WORK ITEM –
Lines with the string "byte" must each be copied from the listing.

DATA FOR THE TASK –
(** A row of another length than the header, after rows of the
    header's length: the row is reported as an error, whatever follows
    it in the file. *)
Lemma piped_qmismatch (crlf : bool) (header : list cell)
  (rows : list (list cell)) (bad : list cell) (rest : buffer) :
  Forall rowOk (header :: bad :: rows) ->
  Forall (fun r => List.length r = List.length header) rows ->
  List.length bad <> List.length header ->
  exists more,
    piped Server.parserOptions
      [Csv.lines crlf (map spellings (header :: rows))
       ++ Csv.line crlf (spellings bad) ++ rest]
    = map (fun r => Data (writeRow (values header) (values r))) rows
      ++ Error rowLengthError :: more.
Proof.
  intros Hwf Hlen Hbad.
  pose proof (Forall_inv Hwf) as Hh.
  pose proof (Forall_inv (Forall_inv_tail Hwf)) as Hb.
  pose proof (Forall_inv_tail (Forall_inv_tail Hwf)) as Hrows.
  set (b := Csv.lines crlf (map spellings (header :: rows))
            ++ Csv.line crlf (spellings bad) ++ rest).
  set (R := Csv.lines crlf (map spellings rows)).
  set (H := Csv.line crlf (spellings header)).
  set (B := Csv.line crlf (spellings bad)).
  assert (Eb : b = [] ++ H ++ R ++ B ++ rest)
    by (unfold b, R, H, B, Csv.lines; simpl; now rewrite <- !app_assoc).
  assert (Hl : List.length b
               = List.length H + List.length R + List.length B
                 + List.length rest)
    by (rewrite Eb; simpl; rewrite !length_app; lia).
  assert (Hpos : 0 < List.length B)
    by (unfold B; rewrite length_line; destruct crlf; lia).
  assert (Hev : exists more,
             snd (transform_loop Server.parserOptions 0 (List.length b) b 0
                    initial [])
             = (map (fun r => Data (writeRow (values header) (values r)))
                  rows
                ++ [Error rowLengthError]) ++ more).
  { change initial with (lineState true 0 (List.length (@nil byte)) []).
    change (transform_loop Server.parserOptions 0 (List.length b) b 0)
      with (transform_loop Server.parserOptions 0 (List.length b) b
              (List.length (@nil byte))).
    rewrite (transform_loop_qheader crlf header b [] _ _ 0 [] [] Eb Hh
               lineStart_nil) by (fold H; lia).
    cbn [app]. fold H.
    rewrite (transform_loop_qrows crlf rows b H (B ++ rest));
      [ | rewrite Eb; reflexivity | assumption
        | unfold values; now rewrite length_map
        | apply lineStart_line with (pre := []) | fold R; lia ].
    fold R. cbn [app].
    rewrite (transform_loop_qdata crlf bad b (H ++ R) rest);
      [ | rewrite Eb; simpl; now rewrite <- !app_assoc | assumption
        | | fold B; lia ].
    - replace (List.length bad
               =? List.length (values header))%nat with false
        by (symmetry; apply Nat.eqb_neq; unfold values;
            now rewrite length_map).
      apply (transform_loop_extends Server.parserOptions).
    - apply lineStart_lines, lineStart_line with (pre := []). }
  destruct Hev as [more Hev]. exists more. rewrite piped_single. fold b.
  destruct (transform_loop Server.parserOptions 0 (List.length b) b 0
              initial [])
    as [st evs]. cbn [snd] in Hev.
  subst evs. rewrite !existsb_app. cbn [existsb is_error].
  rewrite orb_true_r. cbn [orb].
  now rewrite <- app_assoc.
Qed.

ANSWER AREA –
  { change initial with (lineState true 0 (List.length (@nil byte)) []).
              (List.length (@nil byte))).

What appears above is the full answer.